§ Stored items
********************
(* ===== verification/EdgeRace.v ===== *)
(** * A chunk received while a healing transition is written

    [handleReceiveMessage] reads [epc.messageKeyCache] before it waits for the
    edge's mutation lock; [mutatePqDurably] replaces that [Map] when it adopts.
    A frame that arrives while the transition holds the lock is therefore
    decrypted against the [Map] that the adoption emptied. *)

From Stdlib Require Import String.
From stdpp Require Import functions.
From S2P Require Import Prelude Bytes Constants Crypto X25519 Ratchet RatchetKeys RatchetChain RatchetSession.
From S2P Require Import WireFrames PqMessageKey Merkle ChunkCrypto RoomPolicy MlKem PqMachine PqRuntime PqRuntimeInv.
From S2P Require Import PqCheckpoint EdgePersist EdgeReceive.
Local Open Scope Z_scope.
Local Open Scope list_scope.

(** Chunks of one message: one ratchet header, one epoch. *)
Definition same_message (p p2 : ParsedChunkFrame) : Prop :=
  h_dhPub (pf_header p2) = h_dhPub (pf_header p) /\ h_N (pf_header p2) = h_N (pf_header p) /\
  pf_pqEpoch p2 = pf_pqEpoch p.

Section Race.
Context {C : LibCrypto} `{!HkdfTotal C} {HS : Sha512} {B : MlKemBackend}.
Implicit Types (w : World) (c r h m : nat) (frame root e : bytes).

(** ** What an adoption does to the [Map] *)

Lemma finish_heal_ok w c p x w' : finish_heal c p w = (Ok x, w') ->
  exists next, fst (snd (adopt_runtime false (runtime_at w (hp_live p)) (hp_candidate p))) = next /\
    st_activeReceiveKeys next = st_activeReceiveKeys (hp_candidate p) /\
    ep_pq (w_epcs w c) = Some (hp_live p) /\ x = hp_dispatch p /\
    w' = set_epc c (MkEpc (ep_token (w_epcs w c)) (ep_ratchet (w_epcs w c)) (ep_pq (w_epcs w c))
                      (ep_hook (w_epcs w c)) (Some (w_next w)))
           (set_runtime (hp_live p) {| ru_state := next; ru_keys := w_next w |}
             (set_map (w_next w) (st_activeReceiveKeys next)
               (alloc (set_map (ru_keys (w_pqs w (hp_live p))) [] w)))).
Proof.
  unfold finish_heal. intros H.
  apply M_bind_ok in H as (epc & w1 & E & H). apply epc_of_ok in E as [-> ->].
  apply M_bind_ok in H as ([] & w1 & E & H). apply mrequire_ok in E as [E ->].
  apply bool_decide_eq_true in E.
  apply M_bind_ok in H as (w1 & w2 & E2 & H). injection E2 as <- <-.
  destruct (adopt_runtime _ _ _) as [[[]|er] [next other]] eqn:Ha; [|discriminate H].
  exists next. cbn [fst snd]. split; [done|]. split.
  { unfold adopt_runtime in Ha.
    match type of Ha with match ?chk with _ => _ end = _ => destruct chk as [[]|] end; [|discriminate Ha].
    injection Ha as <- _. done. }
  injection H as <- <-. split; [exact E|]. by split.
Qed.

(** The edge after the adoption: established on a [Map] other than [m]. *)
Record healed_edge w1 c r h m keys0 : Prop := {
  he_ratchet : ep_ratchet (w_epcs w1 c) = Some r;
  he_pq : ep_pq (w_epcs w1 c) = Some h;
  he_cache : ep_cache (w_epcs w1 c) = Some (ru_keys (w_pqs w1 h));
  he_apart : ru_keys (w_pqs w1 h) <> m;
  he_keys : w_maps w1 (ru_keys (w_pqs w1 h)) = keys0;
}.

Lemma heal_leaves w c r h m p x w1 : live_edge w c r h m -> (m < w_next w)%nat ->
  finish_heal c p w = (Ok x, w1) ->
  healed_edge w1 c r h m (st_activeReceiveKeys (hp_candidate p)) /\ w_maps w1 m = [] /\
  w_ratchets w1 = w_ratchets w.
Proof.
  intros Hl Hm H. destruct (finish_heal_ok _ _ _ _ _ H) as (next & _ & Hk & Hpq & _ & ->).
  rewrite (le_pq _ _ _ _ _ Hl) in Hpq. injection Hpq as Hh. symmetry in Hh. rewrite Hh.
  rewrite (le_keys _ _ _ _ _ Hl). split_and!; [split|..]; cbn [w_epcs w_pqs w_maps set_epc set_runtime set_map alloc ru_keys];
    rewrite ?fn_lookup_insert; cbn [ru_keys ep_ratchet ep_pq ep_cache]; rewrite ?fn_lookup_insert.
  - apply Hl.
  - apply Hl.
  - done.
  - lia.
  - done.
  - rewrite fn_lookup_insert_ne by lia. apply fn_lookup_insert.
  - done.
Qed.

(** ** The frame that waited *)

(** Nothing but the new key is in the staged [Map], and the new key goes into
    the dead [Map]. *)
Lemma receive_on_dead_map w1 c r h m keys0 frame root e d w2 :
  healed_edge w1 c r h m keys0 -> w_maps w1 m = [] -> ratchet_inv (w_ratchets w1 r) ->
  mutateRatchetDurably c (DecryptJob frame m root e) stored w1 = (Ok (Decrypted d), w2) ->
  stateAdvanced d = true ->
  exists key mk st row out sx,
    (exists hdr, frame_key frame hdr key) /\
    decryptMessageChunk frame root (resolver_of w1 (Some h)) e
      {| ratchet := w_ratchets w1 r; cache := [] |} = (Ok d, st) /\
    cache st = [(key, mk)] /\ w_ratchets w2 r = ratchet st /\ w_row w2 = Some row /\
    row_edge row = Some out /\ serialize [(key, mk)] (runtime_at w1 h) = (Ok out, sx) /\
    healed_edge w2 c r h m keys0.
Proof.
  intros Hh Hm Hi H Ha. unfold mutateRatchetDurably in H.
  apply M_bind_ok in H as (begun & w1' & E & H).
  destruct (begin_receive _ _ r h _ _ _ _ _ _ (he_ratchet _ _ _ _ _ _ Hh) (he_pq _ _ _ _ _ _ Hh) E)
    as [-> (d1 & st & Hd1 & [[Ha1 ->]|[Ha1 (key & mk & p & Hp & ->)]])].
  { injection H as -> <-. congruence. }
  apply M_bind_ok in H as (? & w3 & E2 & H). unfold persistRow in E2.
  apply M_bind_ok in E2 as (row & w4 & Ew & E2).
  destruct (write_receive _ _ _ _ _ _ _ _ _ _ _ _ _ _ _ Hp Ew) as (-> & out & sx & Hser & ->).
  apply M_bind_ok in E2 as (? & w5 & Edb & E2). injection Edb as _ <-. apply owner_ok in E2 as [_ ->].
  pose proof (finish_receive_world _ _ _ _ _ _ _ _ _ _ _ _ _ _ _ _ Hp H) as [Hw2 _].
  destruct Hp as (Hk & Hd & Hg & Hn & Hpd). idtac.
  assert (d1 = d) as ->.
  { subst p. unfold finish_mutation in H. mbinds H. cbn [pd_staged sg_value pd_live] in H.
    destruct (adoptRatchet _ _) as [[[]|] ?]; [|discriminate H]. mbinds H. congruence. }
  destruct (staged_cache _ _ _ _ _ _ _ _ _ _ Hi Hd1 Hg Hn) as (Hc & _ & _).
  rewrite (clone_inv _ Hi), Hm in Hd1. rewrite Hm in Hc. cbn [map_set] in Hc. rewrite Hc in Hser.
  exists key, mk, st, {| row_secrets := serializeRatchet (ratchet st); row_edge := Some out |}, out, sx.
  split_and!; try done.
  - rewrite Hw2. cbn. apply fn_lookup_insert.
  - rewrite Hw2. reflexivity.
  - rewrite Hw2. destruct Hh as [H1 H2 H3 H4 H5].
    split; unfold committed_world; cbn [w_epcs w_pqs w_maps set_map set_runtime set_ratchet set_row];
      rewrite ?fn_lookup_insert; cbn [ru_keys]; try done.
    unfold runtime_at. cbn [w_maps w_pqs set_map set_ratchet set_row].
    rewrite fn_lookup_insert_ne by done. destruct (w_pqs w1 h) as [[] ?]. exact H5.
Qed.

(** ** Later frames of the message *)

Lemma parsed_counters frame p : parseChunkFrameHeader frame = Ok p ->
  0 <= h_N (pf_header p) /\ 0 <= h_PN (pf_header p).
Proof. intros ((_ & _ & HN & HP & _) & _)%parseChunk_iff. lia. Qed.

(** A message that is used up, with no key for it at hand. *)
Lemma used_up_dropped resolver ck pub (r0 : RatchetState) cached frame root e key p d st :
  ratchet_inv r0 -> receiving_from ck pub r0 ->
  parseChunkFrameHeader frame = Ok p -> h_dhPub (pf_header p) = pub -> consumed pub (h_N (pf_header p)) r0 ->
  messageCacheKey (h_dhPub (pf_header p)) (h_N (pf_header p)) (cache_epoch resolver (pf_pqEpoch p)) = Ok key ->
  map_get key cached = None ->
  decryptMessageChunk frame root resolver e {| ratchet := r0; cache := cached |} = (Ok d, st) -> d = dropped.
Proof.
  intros Hi Hr Hp Hpub Hc Hk Hn H. destruct (parsed_counters _ _ Hp) as [HN HP].
  cbv beta iota zeta delta [decryptMessageChunk mrequire require lift get_this set_this
    mret M_ret mbind M_bind map_err] in H.
  destruct (blen root =? _); [|discriminate H]. rewrite Hp in H. cbn [result_bind] in H.
  destruct (resolve_context _ _ _) as [ctx|]; [|by injection H as <- _].
  unfold cache_epoch in Hk. rewrite Hk in H. cbn [cache ratchet] in H. rewrite Hn, (clone_inv _ Hi) in H.
  unfold derive_on_clone in H.
  replace (pf_header p) with (current_header pub (h_N (pf_header p)) (h_PN (pf_header p))) in H
    by (subst pub; by destruct (pf_header p)).
  pose proof (decrypt_outcome ck pub r0 _ _ e Hr HN HP) as Ho.
  destruct (ratchetDecrypt _ _ _) as [[mk|er] s1]; [|by injection H as <- _].
  destruct Hc as [Hc1 Hc2]. inversion Ho as [? ? ? [Hs|Hs]| |]; subst; [congruence|lia].
Qed.

Lemma first_chunk_consumes resolver ck pub (r0 : RatchetState) cached frame root e p d st :
  ratchet_inv r0 -> receiving_from ck pub r0 ->
  parseChunkFrameHeader frame = Ok p -> h_dhPub (pf_header p) = pub ->
  decryptMessageChunk frame root resolver e {| ratchet := r0; cache := cached |} = (Ok d, st) -> stateAdvanced d = true ->
  ratchet_inv (ratchet st) /\ receiving_from ck pub (ratchet st) /\ consumed pub (h_N (pf_header p)) (ratchet st).
Proof.
  intros Hi Hr Hp Hpub H Ha. destruct (parsed_counters _ _ Hp) as [HN HP].
  pose proof (frame_keeps _ _ _ _ {| ratchet := r0; cache := cached |} _ _ Hi H) as [Hi2 _].
  destruct (decrypt_cases _ _ _ _ {| ratchet := r0; cache := cached |} _ _ Hi H)
    as [[_ Hd]|(p' & ctx & k & code & dec & k' & Hp' & _ & Hd & _)]; [by rewrite (Hd d) in Ha|].
  rewrite Hp in Hp'. injection Hp' as <-. cbn [ratchet] in Hd. unfold derive_on_clone in Hd.
  replace (pf_header p) with (current_header pub (h_N (pf_header p)) (h_PN (pf_header p))) in Hd
    by (subst pub; by destruct (pf_header p)).
  pose proof (decrypt_outcome ck pub r0 _ _ e Hr HN HP) as Ho.
  destruct (ratchetDecrypt _ _ _) as [[mk|er] s1]; [|discriminate Hd]. injection Hd as _ ->.
  inversion Ho; subst; by split_and!.
Qed.

(** C9. A frame that waited for a healing transition loses the key of its message.
    The frame was handed to the receive path while the transition held the
    mutation lock, so its job carries the old [Map].  It decrypts and takes its
    ratchet step; but its key goes into the [Map] that the adoption emptied.
    The connection's cache and the live runtime do not have the key, the
    checkpoint in the row has no other key, and every later frame of the
    message, decrypted as the receive path does with the connection's cache,
    is dropped: the message cannot complete. *)
Theorem late_frame_key_lost w c r h m p x w1 frame root e d w2 pf ck :
  live_edge w c r h m -> (m < w_next w)%nat -> finish_heal c p w = (Ok x, w1) ->
  parseChunkFrameHeader frame = Ok pf -> receiving_from ck (h_dhPub (pf_header pf)) (w_ratchets w r) ->
  (forall key, frame_key frame (pf_header pf) key -> map_get key (st_activeReceiveKeys (hp_candidate p)) = None) ->
  mutateRatchetDurably c (DecryptJob frame m root e) stored w1 = (Ok (Decrypted d), w2) ->
  stateAdvanced d = true ->
  exists m2 key mk row out sx,
    ep_cache (w_epcs w2 c) = Some m2 /\ frame_key frame (pf_header pf) key /\
    map_get key (w_maps w2 m2) = None /\ ru_keys (w_pqs w2 h) = m2 /\
    w_row w2 = Some row /\ row_edge row = Some out /\
    serialize [(key, mk)] (runtime_at w1 h) = (Ok out, sx) /\
    forall frame2 pf2 root2 e2 o d2 w3, parseChunkFrameHeader frame2 = Ok pf2 -> same_message pf pf2 ->
      mutateRatchetDurably c (DecryptJob frame2 m2 root2 e2) o w2 = (Ok (Decrypted d2), w3) -> d2 = dropped.
Proof.
  intros Hl Hm Hfin Hpf Hrf Hfresh H Ha. destruct (heal_leaves _ _ _ _ _ _ _ _ Hl Hm Hfin) as (He & Hempty & Hrs).
  pose proof (le_state _ _ _ _ _ Hl) as Hi. rewrite <- Hrs in Hi, Hrf.
  destruct (receive_on_dead_map _ _ _ _ _ _ _ _ _ _ _ He Hempty Hi H Ha)
    as (key & mk & st & row & out & sx & (hdr & Hk) & Hd & Hc & Hr2 & Hrow & Hedge & Hser & He2).
  destruct (first_chunk_consumes _ _ _ _ _ _ _ _ _ _ _ Hi Hrf Hpf eq_refl Hd Ha) as (Hi2 & Hrf2 & Hcon).
  assert (frame_key frame (pf_header pf) key) as Hk'.
  { destruct Hk as (p' & Hp' & -> & Hck). rewrite Hpf in Hp'. injection Hp' as <-. by exists pf. }
  assert (map_get key (w_maps w2 (ru_keys (w_pqs w2 h))) = None) as Hnone.
  { rewrite (he_keys _ _ _ _ _ _ He2). by apply Hfresh. }
  exists (ru_keys (w_pqs w2 h)), key, mk, row, out, sx. split_and!; try done; [apply He2|].
  intros frame2 pf2 root2 e2 o d2 w3 Hpf2 (Hs1 & Hs2 & Hs3) H2.
  unfold mutateRatchetDurably in H2. apply M_bind_ok in H2 as (begun & w2' & E & H2).
  destruct (begin_receive _ _ r h _ _ _ _ _ _ (he_ratchet _ _ _ _ _ _ He2) (he_pq _ _ _ _ _ _ He2) E)
    as [-> (d3 & st3 & Hd3 & Hcases)].
  rewrite Hr2, (clone_inv _ Hi2) in Hd3.
  assert (d3 = dropped) as ->.
  { eapply (used_up_dropped _ ck (h_dhPub (pf_header pf)));
      [exact Hi2|exact Hrf2|exact Hpf2|exact Hs1|by rewrite Hs2| |exact Hnone|exact Hd3].
    cbn [cache_epoch resolver_of fmap option_fmap option_map]. rewrite Hs1, Hs2, Hs3.
    destruct Hk' as (p' & Hp' & Heq & Hck). rewrite Hpf in Hp'. by injection Hp' as <-. }
  destruct Hcases as [[_ ->]|[Ha3 _]]; [|discriminate Ha3]. by injection H2 as <- _.
Qed.
End Race.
********************
§ Your instructions
Start at the line containing "cbn [cache_epoch resolver_of" and copy each line through the last one in the records, exactly and with nothing added.

§ Solution to this exercise
    cbn [cache_epoch resolver_of fmap option_fmap option_map]. rewrite Hs1, Hs2, Hs3.
    destruct Hk' as (p' & Hp' & Heq & Hck). rewrite Hpf in Hp'. by injection Hp' as <-. }
  destruct Hcases as [[_ ->]|[Ha3 _]]; [|discriminate Ha3]. by injection H2 as <- _.
Qed.
End Race.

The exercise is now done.